Evaluation of Pudendal Nerve Block for Voiding after Spinal Cord Injury

$0I21FY2016VAVA

Veterans Admin Palo Alto Health Care Sys, Palo Alto CA

Investigators

Abstract

Spinal cord injury causes many bladder complications for life, such as impaired bladder emptying, recurrent urinary tract infection and stones, kidney damage, and incontinence, which impair health and quality of life and result in considerable cost to health care systems, in spite of state of the art management using medications, appliances and surgery. These complications are often due to unco-ordinated and unwanted contractions of the bladder and the external urethral sphincter, the muscle that restricts the flow of urine out of the bladder through the urethra. Contraction of the sphincter has been managed by cutting the sphincter or the nerves to the sphincter, inserting cylindrical metal mesh stents to keep it open, and injection of muscle toxins into the sphincter, but none of these is ideal and some have significant complications, and many patients require intermittent or indwelling catheters to remove urine from the bladder, and these too have their complications.
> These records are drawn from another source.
(* ===== verification/Console.v ===== *)
(** [cmd/demo-console]: the rest of the demonstration console, a local web
    page that runs attack steps on a lab host over SSH and looks for the alerts
    of the agent in Elasticsearch.

    - [catalog.go]: the steps;
    - [evidence.go]: what is read out of an alert;
    - [steps.go]: the engine that runs one step at a time;
    - [main.go], [sshclient.go]: the handlers, and how a target is read.

    A command over SSH is answered by an oracle indexed by the number of
    commands so far.  JSON values are those of [encoding/json] with a number
    kept as its literal; decoding, [int(float64)] and [fmt.Sprint] are
    parameters.  [Terminal.v] models the terminal, [ConsoleTerm.v] what the engine
    shows on it. *)
From S2P Require Export GoTime GoJson.

(** * The catalogue *)

Definition scenarioCmd (name : string) : string :=
  "LAB_ROOT=/opt/ghostcatcher-lab/lab bash /opt/ghostcatcher-lab/lab/scenarios/" +:+ name +:+ ".sh".

Record StepDef := mkStepDef {
  sd_ID : string;
  sd_Index : Z;
  sd_Group : string;
  sd_Title : string;
  sd_Narration : string;
  sd_RuleIDs : list string;
  sd_RemoteCmd : string;
  sd_WaitSecs : Z;
  sd_ExpectRules : bool
}.

Definition allStepDefs : list StepDef :=
  [mkStepDef "reset" 0 "Kill chain" "Reset lab"
     "Clear kill-chain + matrix artifacts for a clean run."
     [] "/opt/ghostcatcher-lab/demo-killchain.sh --reset-only; /opt/ghostcatcher-lab/lab/reset-matrix.sh" 0 false;
   mkStepDef "webshell" 1 "Kill chain" "Act 0 — Webshell (wp2shell)"
     "WordPress Batch desync → PHP webshell on disk."
     ["WEB_SHELL_PATTERN"] "bash /opt/ghostcatcher-lab/killchain/01-webshell.sh wp2shell" 60 true;
   mkStepDef "sudden_root" 2 "Kill chain" "Act 1 — Sudden root"
     "Unprivileged process flips to euid=0 (CAP_SETUID sim)."
     ["PROC_SUDDEN_ROOT"] "bash /opt/ghostcatcher-lab/killchain/02-sudden-root.sh sim" 60 true;
   mkStepDef "persist" 3 "Kill chain" "Act 2 — Persistence"
     "ld.so.preload + labuser authorized_keys after “root”."
     ["LD_SO_PRELOAD_FILE"; "SSH_AUTHKEY_NEW"] "bash /opt/ghostcatcher-lab/killchain/03-persist-evasion.sh" 60 true;
   mkStepDef "reverse_shell" 4 "Kill chain" "Act 3 — Reverse shell"
     "bash /dev/tcp reverse shell (self-listener)."
     ["PROC_SOCKET_STDIO"] "bash /opt/ghostcatcher-lab/killchain/04-reverse-shell.sh" 90 true;
   mkStepDef "web-shell" 5 "Web" "Web shell fixture"
     "Drop attack-shell.php under /var/www/html."
     ["WEB_SHELL_PATTERN"] (scenarioCmd "web-shell") 90 true;
   mkStepDef "web-recon" 6 "Web" "Web worker recon child"
     "HTTP hit that spawns recon under the web worker."
     ["WEB_WORKER_RECON_CHILD"] (scenarioCmd "web-recon") 90 true;
   mkStepDef "cron" 7 "Persistence" "High-risk cron"
     "Plant curl|bash style cron.d drop-in."
     ["CRON_HIGH_RISK"] (scenarioCmd "cron") 90 true;
   mkStepDef "ld-preload-file" 8 "Persistence" "ld.so.preload file"
     "Non-empty /etc/ld.so.preload."
     ["LD_SO_PRELOAD_FILE"] (scenarioCmd "ld-preload-file") 90 true;
   mkStepDef "ld-preload-env" 9 "Persistence" "LD_PRELOAD env"
     "Long-lived process with LD_PRELOAD set."
     ["PROC_LD_PRELOAD_ENV"] (scenarioCmd "ld-preload-env") 90 true;
   mkStepDef "ssh-key" 10 "Persistence" "New SSH authorized key"
     "Append a new key fingerprint for a lab user."
     ["SSH_AUTHKEY_NEW"] (scenarioCmd "ssh-key") 90 true;
   mkStepDef "ssh-auth-invalid" 11 "Persistence" "Invalid SSH key line"
     "Garbage line in authorized_keys."
     ["SSH_AUTHKEY_INVALID_LINE"] (scenarioCmd "ssh-auth-invalid") 90 true;
   mkStepDef "sudoers" 12 "Persistence" "Sudoers persistence"
     "NOPASSWD / unrestricted sudoers drop-in."
     ["SUDOERS_PERSISTENCE"] (scenarioCmd "sudoers") 90 true;
   mkStepDef "systemd" 13 "Persistence" "Systemd persistence"
     "Suspicious systemd unit ExecStart."
     ["SYSTEMD_PERSISTENCE"] (scenarioCmd "systemd") 90 true;
   mkStepDef "pam" 14 "Persistence" "PAM persistence"
     "Suspicious PAM config / module path."
     ["PAM_PERSISTENCE"] (scenarioCmd "pam") 90 true;
   mkStepDef "shellrc" 15 "Persistence" "Shell RC / profile hook"
     "Backdoor line in root .bashrc (PROFILE_HOOK)."
     ["PROFILE_HOOK"] (scenarioCmd "shellrc") 90 true;
   mkStepDef "kmod" 16 "Persistence" "Kernel modload path"
     "modules-load.d / modprobe.d change."
     ["KERNEL_MODLOAD_PATH_CHANGED"] (scenarioCmd "kmod") 90 true;
   mkStepDef "ldconf" 17 "Persistence" "ld.so.conf change"
     "Extra path under ld.so.conf.d."
     ["LD_SO_CONF_CHANGED"] (scenarioCmd "ldconf") 90 true;
   mkStepDef "sshd-config" 18 "Persistence" "sshd config anomaly"
     "High-risk sshd drop-in directive."
     ["SSHD_CONFIG_ANOMALY"] (scenarioCmd "sshd-config") 90 true;
   mkStepDef "user-account" 19 "Persistence" "User account anomaly"
     "passwd/shadow change via lab user create."
     ["USER_ACCOUNT_ANOMALY"] (scenarioCmd "user-account") 90 true;
   mkStepDef "suid" 20 "Privilege" "SUID inventory delta"
     "Create a lab SUID binary."
     ["SUID_INVENTORY_DELTA"] (scenarioCmd "suid") 90 true;
   mkStepDef "capability" 21 "Privilege" "File capability delta"
     "setcap on a lab helper binary."
     ["FILE_CAPABILITY_DELTA"] (scenarioCmd "capability") 90 true;
   mkStepDef "integrity-dpkg" 22 "Privilege" "Binary integrity mismatch"
     "Mutate /usr/bin/yes → LIB_HASH_MISMATCH."
     ["LIB_HASH_MISMATCH"] (scenarioCmd "integrity-dpkg") 120 true;
   mkStepDef "network-listen" 23 "Network" "Unexpected listen"
     "Open a non-loopback listener."
     ["NETWORK_LISTEN_NEW"] (scenarioCmd "network-listen") 90 true;
   mkStepDef "network-reverse" 24 "Network" "Reverse shell (matrix)"
     "bash /dev/tcp to a public IP (PROC_SOCKET_STDIO)."
     ["PROC_SOCKET_STDIO"] (scenarioCmd "network-reverse") 90 true;
   mkStepDef "network-egress" 25 "Network" "Web worker egress"
     "www-data PHP process opens outbound HTTP."
     ["NETWORK_WEB_WORKER_EGRESS"] (scenarioCmd "network-egress") 90 true].
(* ===== verification/ConsoleTerm.v ===== *)
(** [cmd/demo-console/steps.go], what the engine shows on the terminal while it
    runs a step: the lines it prints and the output of the command, which
    [termWriter] cuts into lines.

    The functions follow [Console.runStep] and its parts over the same answers
    of the lab host; what they return is what is given to the hub of [Terminal],
    in order. *)
From S2P Require Export Console TerminalFacts.

(** A kind and a text for [termHub.Write]. *)
Definition note := (string * string)%type.

Definition write_notes (ns : list note) (h : termHub) : termHub := fold_left (λ h '(kind, text), Terminal.Write kind text h) ns h.

(** The output of a command through a [termWriter], in one piece:
    [writer_chunks] shows that the pieces do not matter. *)
Definition write_output (out : string) (h : termHub) : termHub :=
  tw_hub (Flush (Write_writer out (mkWriter h "out" ""))).

Section Notes.
Variable unmarshal : string → option (list (list (string * any))).
Variable float_int : string → Z.
Variable sprint : any → string.
Variable parse_time : string → option Time.
Variable ssh : nat → string → string * option string.

#[local] Abbreviation parse := (parseESLatest unmarshal float_int sprint parse_time).

(** ** Waiting *)

(** The clock of one progress line, by the number of commands so far. *)
Record poll_clock := mkPollClock { pk_since : Time; pk_until : Time; pk_now : Time }.

Definition seconds_left (deadline now : Time) : Z :=
  let left := Z.quot (time_sub deadline now) second in if left <? 0 then 0 else left.

Definition waiting_note (r : string) (b now left : Z) : note :=
  ("meta", "  … still waiting for new " +:+ r +:+ " (before=" +:+ itoa b +:+ " now=" +:+ itoa now +:+ ", " +:+ itoa left +:+ "s left)").

(** One rule of a round; [last] is the time of the last progress line. *)
Definition poll_notes (before : gmap string Z) (deadline : Time) (clk : nat → poll_clock) (n : nat) (r : string) (last : Time)
  : list note * Time :=
  match ssh n (search_cmd r) with
  | (_, Some _) => ([], last)
  | (_, None) =>
      let now := es_count ssh (S n) r in
      let b := default 0 (before !! r) in
      if (now <=? b) && (5 * second <=? time_sub (pk_since (clk n)) last)
      then ([waiting_note r b now (seconds_left deadline (pk_until (clk n)))], pk_now (clk n))
      else ([], last)
  end.

Definition poll_cost (n : nat) (r : string) : nat :=
  match ssh n (search_cmd r) with (_, Some _) => S n | (_, None) => S (S n) end.

Fixpoint round_notes (before : gmap string Z) (deadline : Time) (clk : nat → poll_clock) (n : nat) (rules : list string) (last : Time)
  : list note * Time :=
  match rules with
  | [] => ([], last)
  | r :: rules =>
      let '(ns, last) := poll_notes before deadline clk n r last in
      let '(ns', last) := round_notes before deadline clk (poll_cost n r) rules last in
      (ns ++ ns', last)
  end.

Fixpoint wait_notes (before : gmap string Z) (deadline : Time) (clk : nat → poll_clock) (heads : list Time) (n : nat)
  (rules : list string) (evs : list Evidence) (last : Time) : list note :=
  match heads with
  | [] => []
  | now :: heads =>
      if time_before now deadline then
        let '(ns, last) := round_notes before deadline clk n rules last in
        let '(evs, all, n) := poll_round unmarshal float_int sprint parse_time ssh before n rules evs in
        ns ++ (if (all : bool) then [] else wait_notes before deadline clk heads n rules evs last)
      else []
  end.

(** ** A step *)

Definition heading (title cmd : string) : list note :=
  [("meta", ""); ("meta", "═══ " +:+ title +:+ " ═══"); ("cmd", "root@victim# " +:+ cmd)].

Definition count_notes (rules : list string) (before : gmap string Z) : list note :=
  ("meta", "snapshot ES counts before trigger…") ::
  map (λ r, ("meta", "  " +:+ r +:+ " count=" +:+ itoa (default 0 (before !! r)))) rules.

Definition verdict (ev : Evidence) : note :=
  if evi_Detected ev then ("meta", "DETECTED " +:+ evi_RuleID ev +:+ " — " +:+ firstLine (evi_Summary ev))
  else ("err", "MISS " +:+ evi_RuleID ev +:+ " — no new alert yet").

(** The terminal after a run of step [id]; a refused run shows nothing. *)
Definition runStep_term (is_print : Z → bool) (c : run_clock) (clk : nat → poll_clock) (n : nat) (id : string) (e : demoEngine)
  (h : termHub) : termHub :=
  match begin_step is_print id (rk_begin c) e with
  | Err _ => h
  | Ok (i, e) =>
      let d := ss_def (default zero_Step (de_steps e !! i)) in
      let rules := sd_RuleIDs d in
      let h := write_notes (heading (sd_Title d) (sd_RemoteCmd d)) h in
      let '(before, n) := if sd_ExpectRules d then (esCounts ssh n rules ∅, (n + length rules)%nat) else (∅, n) in
      let h := if sd_ExpectRules d then write_notes (count_notes rules before) h else h in
      let '(out, err) := ssh n (sd_RemoteCmd d) in
      let n := S n in
      let h := write_output out h in
      match err with
      | Some msg => write_notes [("err", "exit: " +:+ msg)] h
      | None =>
          let h := write_notes [("meta", "command finished (exit 0)")] h in
          if negb (sd_ExpectRules d) then write_notes [("meta", "lab artifacts cleared — ready for next act")] h
          else
            let deadline := time_add (rk_wait c) (sd_WaitSecs d * second) in
            let h := write_notes [("meta", "waiting for GhostCatcher → Elasticsearch alerts…")] h in
            let h := write_notes (wait_notes before deadline clk (rk_heads c) n rules (map waiting rules) 0) h in
            let '(evs, _) := waitEvidence unmarshal float_int sprint parse_time ssh (rk_wait c) (rk_heads c) n rules before (sd_WaitSecs d) in
            write_notes (map verdict evs) h
      end
  end.

(** The host check. *)
Definition health_term (out : string) (err : option string) (h : termHub) : termHub :=
  let h := write_notes [("meta", ""); ("meta", "═══ host check ═══");
                        ("cmd", "root@victim# systemctl is-active …; curl WP/ES")] h in
  let h := write_output out h in
  write_notes [match err with
               | Some e => ("err", "health check failed: " +:+ e)
               | None => ("meta", "host check done")
               end] h.

(** * Properties *)

(** The numbering goes on over everything that a run shows. *)
Lemma write_notes_lines ns : ∀ h, lines_ok h → lines_ok (write_notes ns h).
Proof. induction ns as [|[kind text] ns IH]; intros h Hh; [done|]. apply IH, Write_ok, Hh. Qed.

Lemma write_all_lines kind ls : ∀ h, lines_ok h → lines_ok (write_all kind ls h).
Proof. induction ls as [|l ls IH]; intros h Hh; [done|]. apply IH, Write_ok, Hh. Qed.

Lemma write_output_lines out h : lines_ok h → lines_ok (write_output out h).
Proof.
  intros Hh. unfold write_output. rewrite Write_writer_complete. cbn [tw_hub tw_kind tw_buf]. unfold Flush. cbn [tw_buf tw_hub tw_kind].
  destruct (_ =s? ""); cbn [tw_hub]; [|apply Write_ok]; by apply write_all_lines.
Qed.

Lemma runStep_term_lines is_print c clk n id e h : lines_ok h → lines_ok (runStep_term is_print c clk n id e h).
Proof.
  intros Hh. unfold runStep_term. destruct (begin_step is_print id (rk_begin c) e) as [[i e1]|]; [|done]. cbv zeta.
  destruct (sd_ExpectRules _); (destruct (ssh _ _) as [out [msg|]]); cbn [negb];
    repeat (apply write_notes_lines || apply write_output_lines); try done.
  destruct (waitEvidence _ _ _ _ _ _ _ _ _ _ _). by repeat (apply write_notes_lines || apply write_output_lines).
Qed.

(** A refused run leaves the terminal alone. *)
Lemma refused_run_silent is_print c clk n id e h :
  de_busy e = true → runStep_term is_print c clk n id e h = h.
Proof. intros Hb. unfold runStep_term, begin_step. by rewrite Hb. Qed.

(** The verdicts that are printed say what the status says. *)
Lemma verdicts_agree evs :
  forallb evi_Detected evs = true ↔ Forall (λ ns, fst ns = "meta") (map verdict evs).
Proof.
  rewrite forallb_forall, list.Forall_forall. setoid_rewrite list_elem_of_fmap. split.
  - intros Hall ns (ev & -> & Hin%list_elem_of_In). unfold verdict. by rewrite (Hall ev Hin).
  - intros Hall ev Hin. specialize (Hall (verdict ev)). unfold verdict in *. destruct (evi_Detected ev) eqn:Hd; [done|].
    assert (fst ("err", "MISS " +:+ evi_RuleID ev +:+ " — no new alert yet") = "meta") as Hbad; [|done].
    apply Hall. exists ev. rewrite Hd. split; [done|]. by apply list_elem_of_In.
Qed.

(** What is shown of a command does not depend on the pieces in which its output
    came. *)
Lemma pieces_irrelevant ps h :
  tw_hub (Flush (fold_left (λ t p, Write_writer p t) ps (mkWriter h "out" ""))) = write_output (foldr String.append "" ps) h.
Proof.
  destruct (exists_last (l:=split nl (foldr String.append "" ps))) as (ls & rest & Hsplit).
  { intros Hn. assert (Hl : length (split nl (foldr String.append "" ps)) = O) by by rewrite Hn. by rewrite split_complete, length_app in Hl; cbn in Hl; lia. }
  unfold write_output. rewrite (writer_chunks h "out" ps ls rest Hsplit).
  pose proof (writer_chunks h "out" [foldr String.append "" ps] ls rest) as H1. cbn [fold_left foldr] in H1.
  rewrite append_nil_r in H1. by rewrite (H1 Hsplit).
Qed.

End Notes.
Recently a technique has been developed and refined to block conduction in nerves rapidly and reversibly using electrical stimulation, and this has been used in animals with chronic spinal cord injury to prevent contraction in the pudendal nerves to the sphincter and to allow reliable emptying of the bladder. This project proposes to test this technique for the first time in human subjects with chronic spinal cord injury, using electrodes that can be inserted through a needle and left in place for several days and used to apply electrical stimulation while measuring the ability of human subjects to empty the bladder in the laboratory. After making these measurements the electrodes will be removed by pulling gently on them. If this project is successful it will justify the development and testing of a stimulation system that can be fully implanted by surgery to provide long term management of this problem.